Crossrail set for £825m loan to continue construction

Crossrail is to receive an emergency £825m loan to avoid being mothballed and grinding to a halt.

Crossrail is to receive an emergency £825m loan to help complete construction and avoid the project being indefinitely mothballed and grinding to a halt. 

The mayor of London, Transport for London (TfL), the Department for Transport (DfT) and HM Treasury have confirmed and agreed the funding and financing package for the final phase of the project, meaning that work on the railway can continue at pace.  

Crossrail Ltd announced in August that the Elizabeth line had been delayed again until 2022 and that they would require an additional £1.1bn funding to complete.

London Transport commissioner Andy Byford last month warned the DfT that if an additional funding deal was not secured soon “we will have no option but to mothball the project and to seek alternative governance for its eventual completion".

The shortfall will initially be covered by the Greater London Authority (GLA) borrowing up to £825m from the DfT which will be given by GLA to TfL as a grant. The GLA will repay this loan from Business Rate Supplement (BRS) and Mayoral Community Infrastructure Levy (MCIL) revenues.

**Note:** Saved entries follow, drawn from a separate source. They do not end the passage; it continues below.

Lemma isum_const c n : isum (fun _ => c * (2 ^ 32 - 1)) n = c * (2 ^ (32 * Z.of_nat n) - 1).
Proof.
  induction n as [|n IH]; [cbn; lia|]. rewrite isum_S, IH. replace (32 * Z.of_nat (S n)) with (32 * Z.of_nat n + 32) by lia.
  rewrite Z.pow_add_r by lia. ring.
Qed.

Lemma not32_land x m : is_u32 x -> m = 0 \/ m = 0xffffffff -> Z.land (not32 x) m = if m =? 0 then 0 else 2 ^ 32 - 1 - x.
Proof.
  intros Hx [->| ->]; [by rewrite Z.land_0_r|]. change 0xffffffff with (Z.ones 32). rewrite Z.land_ones by lia.
  unfold not32, is_u32 in *. cbn [Z.eqb]. rewrite Z.mod_small by lia. done.
Qed.

(** [x - y] on eight words, in two's complement. *)
Lemma subtract_spec (x y : list Z) :
  words32 x -> words32 y -> (8 <= length x)%nat -> (8 <= length y)%nat ->
  let r := carry_loop 1 (fun i => add64 (rd x i) (Z.land (not32 (rd y i)) 0xffffffff)) in
  length r.1 = 8%nat /\ words32 r.1 /\ 0 <= r.2 <= 1 /\
  wval r.1 + r.2 * 2 ^ 256 = wval (take 8 x) - wval (take 8 y) + 2 ^ 256.
Proof.
  intros Hx Hy Lx Ly. cbv zeta.
  assert (forall i, add64 (rd x i) (Z.land (not32 (rd y i)) 0xffffffff) = rd x i + (1 * (2 ^ 32 - 1) + - rd y i)) as E.
  { intros i. pose proof (words32_rd x i Hx) as Hxi. pose proof (words32_rd y i Hy) as Hyi.
    rewrite not32_land by auto. cbn [Z.eqb]. unfold is_u32 in *. unfold add64. rewrite u64_small by (unfold is_u64; lia). lia. }
  destruct (carry_loop_spec 1 (fun i => add64 (rd x i) (Z.land (not32 (rd y i)) 0xffffffff))) as (H1 & H2 & H3 & H4); [lia| |].
  { intros i _. rewrite E. pose proof (words32_rd x i Hx). pose proof (words32_rd y i Hy). unfold is_u32 in *. lia. }
  split_and!; [done|done|lia|lia|]. rewrite H4.
  rewrite (isum_ext _ (fun i => rd x i + (1 * (2 ^ 32 - 1) + - rd y i))) by (intros; apply E).
  rewrite !isum_add, isum_opp, isum_const, !isum_rd by lia. change (2 ^ (32 * Z.of_nat 8)) with (2 ^ 256). lia.
Qed.

Lemma words32_L : words32 L.
Proof. repeat constructor; unfold is_u32; lia. Qed.

Lemma is_above_l_spec x :
  words32 x -> length x = 8%nat -> is_above_l x = if order <=? wval x then 1 else 0.
Proof.
  intros Hx Lx. unfold is_above_l. destruct (subtract_spec x L Hx words32_L) as (H1 & H2 & H3 & H4); [lia|cbn; lia|].
  set (r := carry_loop _ _) in *. rewrite !take_ge in H4 by (rewrite ?Lx; cbn; lia). rewrite wval_L in H4.
  pose proof (wval_range _ H2) as Hr. pose proof (wval_range _ Hx) as Hxr. rewrite H1 in Hr. rewrite Lx in Hxr.
  change (2 ^ (32 * Z.of_nat 8)) with (2 ^ 256) in *. assert (0 < order < 2 ^ 256) by (unfold order; lia).
  destruct (Z.leb_spec order (wval x)); nia.
Qed.

(** The conditional subtraction reduces what is below 2 L. *)
Lemma remove_l_spec x :
  words32 x -> length x = 8%nat -> wval x < 2 * order ->
  length (remove_l x) = 8%nat /\ words32 (remove_l x) /\ wval (remove_l x) = wval x mod order.
Proof.
  intros Hx Lx Hv. unfold remove_l. rewrite is_above_l_spec by done. pose proof (wval_range _ Hx) as Hxr. rewrite Lx in Hxr.
  assert (0 < order < 2 ^ 252 + 2 ^ 125) as Ho by (unfold order; lia).
  destruct (Z.leb_spec order (wval x)) as [Hc|Hc].
  - change (add32 (not32 (u32 1)) 1) with 0xffffffff. destruct (subtract_spec x L Hx words32_L) as (H1 & H2 & H3 & H4); [lia|cbn; lia|].
    set (r := carry_loop _ _) in *. rewrite !take_ge in H4 by (rewrite ?Lx; cbn; lia). rewrite wval_L in H4.
    split_and!; [done..|]. pose proof (wval_range _ H2) as Hr. rewrite H1 in Hr. change (2 ^ (32 * Z.of_nat 8)) with (2 ^ 256) in *.
    rewrite <- (Z.mod_unique (wval x) order 1 (wval x - order)) by lia. nia.
  - change (add32 (not32 (u32 0)) 1) with 0.
    assert (forall i, add64 (rd x i) (Z.land (not32 (rd L i)) 0) = rd x i) as E.
    { intros i. rewrite Z.land_0_r. unfold add64. rewrite Z.add_0_r. apply u64_small. pose proof (words32_rd x i Hx). unfold is_u32, is_u64 in *. lia. }
    destruct (carry_loop_spec 0 (fun i => add64 (rd x i) (Z.land (not32 (rd L i)) 0))) as (H1 & H2 & H3 & H4); [lia| |].
    { intros i _. rewrite E. pose proof (words32_rd x i Hx). unfold is_u32 in *. lia. }
    rewrite (isum_ext _ (rd x)) in H4 by (intros; apply E). rewrite isum_rd, take_ge in H4 by lia.
    split_and!; [done..|]. pose proof (wval_range _ H2) as Hr. rewrite H1 in Hr. change (2 ^ (32 * Z.of_nat 8)) with (2 ^ 256) in *.
    rewrite Z.mod_small by lia. nia.
Qed.

(** ** Barrett reduction *)

Lemma barrett_r_val : wval barrett_r = 2 ^ 512 / order.
Proof. vm_compute. reflexivity. Qed.
Lemma words32_barrett : words32 barrett_r.
Proof. repeat constructor; unfold is_u32; lia. Qed.

Lemma mul_by_r_spec x :
  words32 x -> length x = 16%nat ->
  length (mul_by_r x) = 25%nat /\ words32 (mul_by_r x) /\ wval (mul_by_r x) = wval x * (2 ^ 512 / order).
Proof.
  intros Hx Lx. destruct (mul_rows barrett_r x (replicate 25 0) 16 9 words32_barrett Hx) as (H1 & H2 & H3 & _).
  - repeat constructor; unfold is_u32; lia.
  - cbn. lia.
  - done.
  - cbn. lia.
  - intros k _. apply rd_replicate.
  - split_and!; [exact H1|exact H2|]. etransitivity; [exact H3|]. rewrite wval_replicate0, take_ge, barrett_r_val by (cbn; lia). ring.
Qed.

The new Elizabeth line, running through the heart of London, will now open more than four years late and cost almost £4bn than originally planned. The giant infrastructure scheme had originally planned to cost £14.8bn, with services planned to start operating in December 2018.

Mayor of London Sadiq Khan said: “Securing this financing package enables us to press full steam ahead with getting the central section of the Elizabeth line open as soon as possible. The government have insisted London must pay the shortfall – despite the overwhelming majority of the tax income that will result from Crossrail going to the Treasury. This is another example of London supporting the country way over and above the help we get from this government. 

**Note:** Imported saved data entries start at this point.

(* ===== verification/Agreement.v ===== *)
(** * Diffie-Hellman agreement

    The function X25519 of RFC 7748, as [crypto_x25519] of library/crypto/monocypher.c
    computes it, multiplies points of the twisted Edwards curve by scalars, so two
    parties that exchange public keys derive the same secret.  The field is
    [Zmod p25519] of the Standard Library, the curve is that of Edwards.v with
    d = -121665/121666, and the base point has coordinate 9. *)

From Stdlib Require Import Zmod.
From S2P Require Import Prelude Prime25519 Field25519 Curve25519 Edwards.

Definition fp : Type := Zmod.Zmod p25519.
Definition e (x : Z) : fp := Zmod.of_Z p25519 x.

(** ** The field *)

Lemma e_mod x : e (x mod p25519) = e x.
Proof. apply Zmod.of_Z_mod. Qed.
Lemma e_add x y : e (x + y) = Zmod.add (e x) (e y).
Proof. apply Zmod.of_Z_add. Qed.
Lemma e_sub x y : e (x - y) = Zmod.sub (e x) (e y).
Proof. apply Zmod.of_Z_sub. Qed.
Lemma e_mul x y : e (x * y) = Zmod.mul (e x) (e y).
Proof. apply Zmod.of_Z_mul. Qed.
Lemma e_opp x : e (- x) = Zmod.opp (e x).
Proof. apply Zmod.of_Z_opp. Qed.
Lemma e_feq x y : e x = e y <-> feq x y.
Proof. rewrite feq_mod. apply Zmod.of_Z_inj. Qed.
Lemma e_surj (f : fp) : e (Zmod.to_Z f) = f.
Proof. apply Zmod.of_Z_to_Z. Qed.

Definition fp_eq_dec (x y : fp) : {x = y} + {x <> y}.
Proof. destruct (Zmod.eqb x y) eqn:E; [left|right]; destruct (Zmod.eqb_spec x y); congruence. Defined.

Definition fp_field := Zmod.field_theory p25519 prime_p25519.

(** ** The curve *)

Definition d25519 : Z := 37095705934669439343138083508754565189542113879843219016388785533085940283555.
Definition base_x : Z := 15112221349535400772501151409588531511454012693041857206046113283949847762202.
Definition base_y : Z := 46316835694926478169428394003475163141307993866256225615783033603165251855960.

(** [d25519] is the product of a nonresidue and a square, and this is the inverse of its root. *)
Definition d_root_inv : Z := 57548456911103920801121157281772144107442954158943260401662230646671734594221.

Ltac fp_compute := apply e_feq, feq_mod; vm_compute; reflexivity.

Lemma fp_two : Zmod.add Zmod.one Zmod.one <> Zmod.zero :> fp.
Proof. intros E. apply (e_feq (1 + 1) 0), feq_mod in E. vm_compute in E. discriminate. Qed.

Lemma fp_i : Zmod.mul (e sqrt_m1) (e sqrt_m1) = Zmod.opp Zmod.one.
Proof. rewrite <- e_mul. change (Zmod.opp Zmod.one) with (Zmod.opp (e 1)). rewrite <- e_opp. apply e_feq, sqrt_m1_sq. Qed.

Lemma fp_d (x : fp) : Zmod.mul x x <> e d25519.
Proof.
  intros E. rewrite <- (e_surj x), <- e_mul in E. apply e_feq in E. set (X := Zmod.to_Z x) in *.
  apply (sqrt_m1_nonresidue (X * d_root_inv)).
  replace (X * d_root_inv * (X * d_root_inv)) with (X * X * (d_root_inv * d_root_inv)) by ring.
  rewrite E. apply feq_mod. vm_compute. reflexivity.
Qed.

Lemma fp_a24 : Zmod.mul (e 121665) (Zmod.add Zmod.one (e d25519)) = Zmod.opp (e d25519).
Proof.
  change (Zmod.add Zmod.one (e d25519)) with (Zmod.add (e 1) (e d25519)).
  rewrite <- e_add, <- e_mul, <- e_opp. fp_compute.
Qed.

(** The group of Edwards.v over this field. *)
Definition point : Type := fp * fp.
Definition on_c (P : point) : Prop := on_curve Zmod.zero Zmod.one Zmod.mul Zmod.sub (e d25519) P.
Definition is_small (P : point) : Prop := small Zmod.one Zmod.mul P.
Definition times (n : nat) (P : point) : point :=
  smul Zmod.zero Zmod.one Zmod.add Zmod.mul Zmod.sub Zmod.mdiv (e d25519) n P.
Definition u_of (P : point) : fp := ucoord Zmod.zero Zmod.one Zmod.add Zmod.sub Zmod.mdiv fp_eq_dec P.
Definition ratio (X Z : Z) (P : point) : Prop :=
  rep_u Zmod.zero Zmod.one Zmod.add Zmod.mul Zmod.sub (e X) (e Z) P.
Definition base : point := (e base_x, e base_y).

Lemma base_on_curve : on_c base.
Proof.
  unfold on_c, on_curve, curve, base. cbn [fst snd]. change Zmod.one with (e 1). change Zmod.zero with (e 0).
  rewrite <- !e_mul, <- !e_sub. fp_compute.
Qed.

Lemma base_not_small : ~ is_small base.
Proof.
  unfold is_small, small, base. cbn [snd]. change Zmod.one with (e 1). rewrite <- e_mul, e_feq, feq_mod.
  vm_compute. discriminate.
Qed.

Lemma base_u : u_of base = e 9.
Proof.
  pose proof (ucoord_ratio _ _ _ _ _ _ _ _ fp_field fp_eq_dec base base_not_small) as E.
  fold (u_of base) in E. apply (Zmod.mul_cancel_r_prime (Zmod.sub Zmod.one base.2)).
  - apply prime_p25519.
  - unfold base. cbn [snd]. change Zmod.one with (e 1). change Zmod.zero with (e 0). rewrite <- e_sub, e_feq, feq_mod.
    vm_compute. discriminate.
  - etransitivity; [exact E|]. unfold base. cbn [snd]. change Zmod.one with (e 1). rewrite <- e_sub, <- e_add, <- e_mul. fp_compute.
Qed.

(** ** The ladder of RFC 7748 *)

Import RFC7748.

(** The two points of a state: [k] times and [k + 1] times the point. *)
Definition pair_at (P : point) (k : nat) (s : st) : Prop :=
  ratio (x_2 s) (z_2 s) (times k P) /\ ratio (x_3 s) (z_3 s) (times (S k) P).

Lemma step_values x_1 s :
  let X2 := e (x_2 s) in let Z2 := e (z_2 s) in let X3 := e (x_3 s) in let Z3 := e (z_3 s) in
  e (x_2 (step x_1 s)) = dbl_X Zmod.add Zmod.mul Zmod.sub X2 Z2 /\
  e (z_2 (step x_1 s)) = dbl_Z Zmod.add Zmod.mul Zmod.sub (e 121665) X2 Z2 /\
  e (x_3 (step x_1 s)) = dif_X Zmod.add Zmod.mul Zmod.sub X2 Z2 X3 Z3 /\
  e (z_3 (step x_1 s)) = dif_Z Zmod.add Zmod.mul Zmod.sub (e x_1) X2 Z2 X3 Z3.
Proof.
  destruct s as [a b c f]. cbn [x_2 z_2 x_3 z_3 step]. rewrite !e_mod. unfold dbl_X, dbl_Z, dif_X, dif_Z.
  rewrite !Z.pow_2_r. cbv zeta. by repeat (rewrite e_mul || rewrite e_add || rewrite e_sub).
Qed.

Lemma pair_step P x_1 k (b : bool) s : on_c P -> ~ is_small P -> e x_1 = u_of P -> pair_at P k s ->
  pair_at P (2 * k + Nat.b2n b) (cswap b (step x_1 (cswap b s))).
Proof.
  intros HP Hs Hx [H2 H3].
  pose proof (ucoord_ratio _ _ _ _ _ _ _ _ fp_field fp_eq_dec P Hs) as Hu. fold (u_of P) in Hu. rewrite <- Hx in Hu.
  unfold pair_at, ratio. destruct (step_values x_1 (cswap b s)) as (E1 & E2 & E3 & E4).
  destruct b; cbn [cswap x_2 z_2 x_3 z_3 Nat.b2n] in *; rewrite E1, E2, E3, E4.
  - apply and_comm. by apply (rep_step_1 _ _ _ _ _ _ _ _ fp_field fp_eq_dec _ _ fp_two fp_i fp_d _ fp_a24 P _ HP Hu Hs).
  - rewrite Nat.add_0_r. replace (S (2 * k)) with (2 * k + 1)%nat by lia.
    by apply (rep_step_0 _ _ _ _ _ _ _ _ fp_field fp_eq_dec _ _ fp_two fp_i fp_d _ fp_a24 P _ HP Hu Hs).
Qed.

Lemma cswap_xor a b s : cswap (xorb a b) s = cswap b (cswap a s).
Proof. by destruct a, b, s. Qed.

Lemma shift_bit k t : 0 <= k ->
  Z.to_nat (k / 2 ^ Z.of_nat t) =
  (2 * Z.to_nat (k / 2 ^ Z.of_nat (S t)) + Nat.b2n (Z.testbit k (Z.of_nat t)))%nat.
Proof.
  intros Hk. rewrite Z.testbit_eqb, Nat2Z.inj_succ, Z.pow_succ_r, Z.mul_comm, <- Z.div_div by lia.
  set (q := k / 2 ^ Z.of_nat t). assert (0 <= q) by (apply Z.div_pos; lia).
  destruct (q mod 2 =? 1) eqn:E; cbn [Nat.b2n]; zlia.
Qed.

Lemma loop_pair P x_1 k n sw s : 0 <= k -> on_c P -> ~ is_small P -> e x_1 = u_of P ->
  pair_at P (Z.to_nat (k / 2 ^ Z.of_nat n)) (cswap sw s) ->
  pair_at P (Z.to_nat k) (cswap (loop k x_1 n sw s).2 (loop k x_1 n sw s).1).
Proof.
  intros Hk HP Hs Hx. revert sw s. induction n as [|t IH]; intros sw s H.
  - change (2 ^ Z.of_nat 0) with 1 in H. by rewrite Z.div_1_r in H.
  - cbn [loop]. apply IH. rewrite shift_bit, cswap_xor by done. by apply pair_step.
Qed.

(** Multiplication by way of the coordinate. *)
Lemma mult_times_bits n P k u : 0 <= k < 2 ^ Z.of_nat n -> 0 <= u < 2 ^ 255 -> on_c P -> ~ is_small P -> e u = u_of P ->
  e (mult k u n) = u_of (times (Z.to_nat k) P).
Proof.
  intros Hk Hu HP Hs Hx. unfold mult. rewrite (Z.mod_small u) by done.
  pose proof (loop_pair P u k n false (mkSt 1 0 u 1) (proj1 Hk) HP Hs Hx) as H.
  destruct (loop k u n false _) as [s sw]. cbn [fst snd cswap] in H. rewrite e_mod, e_mul.
  eapply (rep_result _ _ _ _ _ _ _ _ fp_field fp_eq_dec).
  - apply H. rewrite Z.div_small by done. unfold pair_at, ratio. cbn [x_2 z_2 x_3 z_3].
    rewrite Hx. apply (rep_start _ _ _ _ _ _ _ _ fp_field fp_eq_dec _ fp_two P Hs).
  - intros E. change Zmod.zero with (e 0) in *. apply e_feq in E. apply e_feq. rewrite E, Z.pow_0_l by done. reflexivity.
  - intros E. change Zmod.zero with (e 0) in *. change Zmod.one with (e 1). rewrite e_feq in E. rewrite <- e_mul. apply e_feq.
    rewrite <- Z.pow_succ_r by done. replace (Z.succ (p25519 - 2)) with (p25519 - 1) by lia. by apply field_fermat.
Qed.

Lemma mult_times P k u : 0 <= k < 2 ^ 255 -> 0 <= u < 2 ^ 255 -> on_c P -> ~ is_small P -> e u = u_of P ->
  e (mult k u 255) = u_of (times (Z.to_nat k) P).
Proof. exact (mult_times_bits 255 P k u). Qed.

(** The coordinate 0 gives 0. *)
Definition degenerate (s : st) : Prop := feq (x_2 s * z_2 s) 0 /\ feq (x_3 s * z_3 s) 0.

Lemma degenerate_swap b s : degenerate s -> degenerate (cswap b s).
Proof. destruct b; [|done]. by intros [? ?]. Qed.

Lemma degenerate_step s : degenerate s -> degenerate (step 0 s).
Proof.
  destruct s as [a b c f]. intros [H _]. unfold degenerate. cbn [x_2 z_2 x_3 z_3 step] in *.
  split; rewrite !mod_eqmod; [|by rewrite Z.mul_0_l, Z.mul_0_r].
  replace ((a + b) ^ 2 - (a - b) ^ 2) with (4 * (a * b)) by ring. rewrite H.
  match goal with |- eqmod _ ?x _ => by replace x with 0 by ring end.
Qed.

Lemma degenerate_loop k n sw s : degenerate s -> degenerate (loop k 0 n sw s).1.
Proof.
  revert sw s. induction n as [|t IH]; intros sw s H; [done|]. cbn [loop]. by apply IH, degenerate_step, degenerate_swap.
Qed.

Lemma mult_zero n k : e (mult k 0 n) = e 0.
Proof.
  unfold mult. change (0 mod 2 ^ 255) with 0.
  assert (degenerate (mkSt 1 0 0 1)) as H0 by (split; reflexivity).
  pose proof (degenerate_loop k n false _ H0) as H. destruct (loop k 0 n false _) as [s sw]. cbn [fst] in H.
  apply (degenerate_swap sw) in H. destruct H as [H _]. rewrite e_mod. apply e_feq.
  replace (p25519 - 2) with (Z.succ (p25519 - 3)) by lia. rewrite Z.pow_succ_r, Z.mul_assoc by done.
  by rewrite H, Z.mul_0_l.
Qed.

(** ** Agreement *)

Lemma mult_range k u n : 0 <= mult k u n < p25519.
Proof. unfold mult. destruct (loop _ _ _ _ _) as [s sw]. by apply Z.mod_pos_bound. Qed.

Definition mult_fp (n : nat) (u : fp) : fp := e (mult (Z.of_nat n) (Zmod.to_Z u) 255).

Lemma to_Z_range (u : fp) : 0 <= Zmod.to_Z u < p25519.
Proof. pose proof (Zmod.to_Z_range u) as H. unfold p25519 in *. lia. Qed.

Lemma mult_fp_e n u : 0 <= u < p25519 -> mult_fp n (e u) = e (mult (Z.of_nat n) u 255).
Proof. intros Hu. unfold mult_fp, e at 2. by rewrite Zmod.to_Z_of_Z, Z.mod_small. Qed.

Lemma mult_agree a b : 0 <= a < 2 ^ 255 -> 0 <= b < 2 ^ 255 ->
  mult a (mult b 9 255) 255 = mult b (mult a 9 255) 255.
Proof.
  intros Ha Hb.
  assert (forall k, 0 <= k < 2 ^ 255 -> u_of (times (Z.to_nat k) base) = e (mult k 9 255)) as Hbase.
  { intros k Hk. symmetry. apply mult_times; [done|done|apply base_on_curve|apply base_not_small|by rewrite base_u]. }
  assert (mult_fp (Z.to_nat a) (u_of (times (Z.to_nat b) base)) = mult_fp (Z.to_nat b) (u_of (times (Z.to_nat a) base))) as E.
  { apply (ucoord_agree _ _ _ _ _ _ _ _ fp_field fp_eq_dec _ _ fp_two fp_i fp_d mult_fp (fun n => Z.of_nat n < 2 ^ 255));
      [| |apply base_on_curve|lia..].
    - intros n P Hn HP Hs. cbv beta in Hn. unfold mult_fp. pose proof (to_Z_range (u_of P)) as Hr. rewrite <- (Nat2Z.id n) at 2.
      apply mult_times; [lia|split; [apply Hr|by eapply Z.lt_trans; [apply Hr|]]|done|done|apply e_surj].
    - intros n _. change Zmod.zero with (e 0). rewrite mult_fp_e by done. apply mult_zero. }
  rewrite !Hbase, !mult_fp_e, !Z2Nat.id in E by (assumption || apply mult_range || apply Ha || apply Hb).
  apply e_feq, feq_mod in E. pose proof (mult_range a (mult b 9 255) 255). pose proof (mult_range b (mult a 9 255) 255).
  by rewrite !Z.mod_small in E.
Qed.

Lemma clamp_range k : 0 <= clamp k < 2 ^ 255.
Proof. unfold clamp. zlia. Qed.

Lemma le_val_x25519 k u : le_val (le_bytes 32 (x25519 k u)) = x25519 k u.
Proof.
  rewrite le_val_le_bytes. apply Z.mod_small. pose proof (mult_range (clamp k) u 255) as H.
  unfold x25519, p25519 in *. change (256 ^ Z.of_nat 32) with (2 ^ 256). lia.
Qed.

Lemma secrets_agree a b :
  is_bytes a -> length a = 32%nat -> is_bytes b -> length b = 32%nat ->
  crypto_x25519 a (crypto_x25519 b base_point) = crypto_x25519 b (crypto_x25519 a base_point).
Proof.
  intros Ha La Hb Lb.
  assert (is_bytes base_point) as Hp by (apply (bool_decide_unpack _); vm_compute; exact I).
  rewrite (crypto_x25519_sound a base_point Ha La Hp eq_refl), (crypto_x25519_sound b base_point Hb Lb Hp eq_refl).
  rewrite (crypto_x25519_sound a) by (assumption || apply is_bytes_le_bytes || apply length_le_bytes).
  rewrite (crypto_x25519_sound b) by (assumption || apply is_bytes_le_bytes || apply length_le_bytes).
  rewrite !le_val_x25519. f_equal. apply mult_agree; apply clamp_range.
Qed.

(** C17. Diffie-Hellman agreement of [crypto_x25519]: whatever the two 32-byte secrets,
    each party's secret applied to the public key that [crypto_x25519_public_key] gives
    the other party yields the same 32 bytes.  This is a theorem about the ladder as it is
    written: it computes multiplication by the clamped secret in the group of the
    twisted Edwards curve, also on the points whose coordinate is 0. *)
Theorem crypto_x25519_agreement a b :
  is_bytes a -> length a = 32%nat -> is_bytes b -> length b = 32%nat ->
  crypto_x25519 a (crypto_x25519_public_key b) = crypto_x25519 b (crypto_x25519_public_key a).
Proof. unfold crypto_x25519_public_key. apply secrets_agree. Qed.

(** Two concrete secrets. *)
Lemma crypto_x25519_agreement_witness :
  crypto_x25519 (replicate 32 7) (crypto_x25519_public_key (replicate 32 5)) =
  crypto_x25519 (replicate 32 5) (crypto_x25519_public_key (replicate 32 7)).
Proof.
  apply (crypto_x25519_agreement (replicate 32 7) (replicate 32 5)); try reflexivity;
    apply (bool_decide_unpack _); vm_compute; exact I.
Defined.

“I do not want this project to be stalled so it is vital that we dig deep to get the railway up and running. I will continue to monitor progress closely and do everything I can to minimise costs - helping ensure London and beyond can enjoy its many benefits sooner rather than later.”  

Andy Byford, London's transport commissioner, said: “I have been very clear that it is my priority to get the railway open as soon as possible and all those working on the Crossrail project are focused on that too. Confirming this financing is an essential step in ensuring the team can fully concentrate on safely delivering the Elizabeth line, which is so vital for boosting rail capacity and supporting the economy.”

Mark Wild, chief executive, Crossrail Ltd, said: “Delivery of the Elizabeth line is now in its complex final stages. Good progress continues to be made with completing the remaining infrastructure works so that we begin intensive operational testing, known as Trial Running, at the earliest opportunity in 2021. Many of the stations are now nearing completion and we will shortly commence an enabling phase for Trial Running which allows testing in the tunnels to be undertaken with an increased number of trains, further helping to build operational reliability. We are doing everything possible to deliver the Elizabeth line as safely and quickly as we can.”

Governance of Crossrail transferred directly to TfL in October. A special purpose committee of the TfL board, the Elizabeth line committee, provides high-level oversight of the project. The project remains jointly sponsored by TfL and the DfT, and an independent DfT representative will attend the committee meetings.  

When fully open, the Elizabeth line will increase central London's rail capacity by 10%, able to carry more than half a million passengers per day and will support new journeys through central London out to Essex and Berkshire. The new railway is expected to support thousands of new homes and new jobs and will boost the UK economy by £42bn.